## Aim of the task
Filter the entries down to the lines holding "string", then copy those lines.

## Input data
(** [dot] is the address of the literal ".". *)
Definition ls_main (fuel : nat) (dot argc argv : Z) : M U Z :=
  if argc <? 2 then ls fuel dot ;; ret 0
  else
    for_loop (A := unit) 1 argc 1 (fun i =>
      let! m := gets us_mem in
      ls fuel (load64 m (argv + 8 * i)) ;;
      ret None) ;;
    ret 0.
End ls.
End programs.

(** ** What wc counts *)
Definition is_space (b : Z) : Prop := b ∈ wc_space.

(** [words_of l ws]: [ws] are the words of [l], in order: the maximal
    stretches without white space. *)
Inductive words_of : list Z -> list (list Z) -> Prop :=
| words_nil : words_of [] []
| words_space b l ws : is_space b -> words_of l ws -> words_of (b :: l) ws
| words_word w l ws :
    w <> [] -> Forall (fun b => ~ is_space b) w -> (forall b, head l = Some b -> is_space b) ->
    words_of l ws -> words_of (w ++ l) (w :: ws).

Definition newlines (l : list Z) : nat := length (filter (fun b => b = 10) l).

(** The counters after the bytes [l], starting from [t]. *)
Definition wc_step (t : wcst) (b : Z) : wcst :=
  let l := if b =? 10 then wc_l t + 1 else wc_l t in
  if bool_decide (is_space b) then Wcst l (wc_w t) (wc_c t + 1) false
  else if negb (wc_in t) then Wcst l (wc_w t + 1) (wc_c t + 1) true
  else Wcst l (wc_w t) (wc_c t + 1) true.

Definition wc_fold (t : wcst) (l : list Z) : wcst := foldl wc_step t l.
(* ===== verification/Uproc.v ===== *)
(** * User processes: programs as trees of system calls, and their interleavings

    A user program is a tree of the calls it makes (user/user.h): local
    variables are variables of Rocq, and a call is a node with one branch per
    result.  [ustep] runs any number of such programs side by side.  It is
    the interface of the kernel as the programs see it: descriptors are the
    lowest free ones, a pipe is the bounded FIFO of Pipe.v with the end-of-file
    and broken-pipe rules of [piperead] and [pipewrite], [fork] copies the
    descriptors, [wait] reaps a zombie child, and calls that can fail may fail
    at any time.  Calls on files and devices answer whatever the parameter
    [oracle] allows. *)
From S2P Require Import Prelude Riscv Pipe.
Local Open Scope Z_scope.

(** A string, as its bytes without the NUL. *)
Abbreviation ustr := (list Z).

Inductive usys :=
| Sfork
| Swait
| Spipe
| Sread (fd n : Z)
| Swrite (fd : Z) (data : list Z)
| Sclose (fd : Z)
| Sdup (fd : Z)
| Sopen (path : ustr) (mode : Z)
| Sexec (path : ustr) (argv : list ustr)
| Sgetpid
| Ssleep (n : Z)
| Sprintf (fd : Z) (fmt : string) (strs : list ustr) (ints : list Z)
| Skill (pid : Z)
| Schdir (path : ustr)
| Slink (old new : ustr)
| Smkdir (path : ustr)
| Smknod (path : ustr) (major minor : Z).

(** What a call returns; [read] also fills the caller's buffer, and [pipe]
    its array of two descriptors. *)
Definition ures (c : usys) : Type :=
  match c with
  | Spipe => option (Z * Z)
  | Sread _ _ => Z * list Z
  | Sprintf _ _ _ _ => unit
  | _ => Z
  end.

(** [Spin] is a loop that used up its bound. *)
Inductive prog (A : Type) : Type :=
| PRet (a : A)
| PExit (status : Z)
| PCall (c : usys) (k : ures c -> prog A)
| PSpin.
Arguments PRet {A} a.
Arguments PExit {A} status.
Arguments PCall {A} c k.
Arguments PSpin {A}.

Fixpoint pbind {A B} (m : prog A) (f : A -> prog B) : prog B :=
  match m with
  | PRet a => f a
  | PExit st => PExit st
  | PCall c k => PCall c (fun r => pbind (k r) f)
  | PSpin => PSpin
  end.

## Result for this exercise
(** A string, as its bytes without the NUL. *)
| Sprintf (fd : Z) (fmt : string) (strs : list ustr) (ints : list Z)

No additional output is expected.